Study material -
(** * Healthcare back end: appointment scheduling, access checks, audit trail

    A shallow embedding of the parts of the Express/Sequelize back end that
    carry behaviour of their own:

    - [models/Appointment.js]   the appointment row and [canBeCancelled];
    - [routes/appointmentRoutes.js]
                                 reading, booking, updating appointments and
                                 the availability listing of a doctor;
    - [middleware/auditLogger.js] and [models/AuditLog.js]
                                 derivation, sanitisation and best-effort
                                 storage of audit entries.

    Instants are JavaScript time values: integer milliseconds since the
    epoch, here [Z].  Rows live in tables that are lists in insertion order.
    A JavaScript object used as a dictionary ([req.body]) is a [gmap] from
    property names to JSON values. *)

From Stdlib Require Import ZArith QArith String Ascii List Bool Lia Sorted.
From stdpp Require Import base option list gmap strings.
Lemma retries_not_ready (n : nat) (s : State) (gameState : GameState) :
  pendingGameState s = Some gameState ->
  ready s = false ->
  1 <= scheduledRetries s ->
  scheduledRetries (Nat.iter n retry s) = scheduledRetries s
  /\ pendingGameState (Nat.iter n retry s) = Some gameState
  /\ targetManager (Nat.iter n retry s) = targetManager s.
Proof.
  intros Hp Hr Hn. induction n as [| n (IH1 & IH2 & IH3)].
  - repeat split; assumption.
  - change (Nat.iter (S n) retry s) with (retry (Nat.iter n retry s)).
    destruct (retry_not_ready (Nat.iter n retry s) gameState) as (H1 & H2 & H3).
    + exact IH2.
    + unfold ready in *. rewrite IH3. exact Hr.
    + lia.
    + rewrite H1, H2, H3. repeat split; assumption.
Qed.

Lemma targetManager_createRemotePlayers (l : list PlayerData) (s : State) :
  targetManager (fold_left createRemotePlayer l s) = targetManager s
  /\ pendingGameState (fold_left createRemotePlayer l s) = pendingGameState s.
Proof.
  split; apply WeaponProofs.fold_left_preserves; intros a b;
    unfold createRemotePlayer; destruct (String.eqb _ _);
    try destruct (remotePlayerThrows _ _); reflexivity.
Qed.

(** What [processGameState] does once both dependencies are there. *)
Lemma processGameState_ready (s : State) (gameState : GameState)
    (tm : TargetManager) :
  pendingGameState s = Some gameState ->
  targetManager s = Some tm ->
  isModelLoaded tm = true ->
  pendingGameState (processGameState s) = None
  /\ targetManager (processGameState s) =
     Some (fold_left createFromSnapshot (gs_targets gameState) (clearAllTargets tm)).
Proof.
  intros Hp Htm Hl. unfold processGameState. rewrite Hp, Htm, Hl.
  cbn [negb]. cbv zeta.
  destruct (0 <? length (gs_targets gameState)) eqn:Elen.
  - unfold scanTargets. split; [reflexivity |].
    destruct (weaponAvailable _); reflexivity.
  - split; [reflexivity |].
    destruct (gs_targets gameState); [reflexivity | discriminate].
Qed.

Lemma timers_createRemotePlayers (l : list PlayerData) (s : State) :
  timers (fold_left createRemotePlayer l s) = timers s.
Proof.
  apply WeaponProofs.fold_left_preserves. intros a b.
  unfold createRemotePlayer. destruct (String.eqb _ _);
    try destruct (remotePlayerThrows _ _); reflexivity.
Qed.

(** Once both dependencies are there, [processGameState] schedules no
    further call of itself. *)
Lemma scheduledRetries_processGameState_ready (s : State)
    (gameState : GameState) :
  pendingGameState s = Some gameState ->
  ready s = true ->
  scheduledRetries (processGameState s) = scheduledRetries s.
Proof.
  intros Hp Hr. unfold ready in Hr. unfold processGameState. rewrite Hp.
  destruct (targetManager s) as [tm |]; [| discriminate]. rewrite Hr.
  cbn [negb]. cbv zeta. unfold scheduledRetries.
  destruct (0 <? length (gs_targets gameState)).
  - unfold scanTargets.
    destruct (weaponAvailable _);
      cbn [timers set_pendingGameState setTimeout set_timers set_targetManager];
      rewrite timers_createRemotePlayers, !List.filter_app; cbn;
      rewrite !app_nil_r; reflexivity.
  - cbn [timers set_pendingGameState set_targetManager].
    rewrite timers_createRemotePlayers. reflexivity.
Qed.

The task - All lines carrying the word "that" must be copied from the data above.

Solution below -
    A shallow embedding of the parts of the Express/Sequelize back end that
    epoch, here [Z].  Rows live in tables that are lists in insertion order.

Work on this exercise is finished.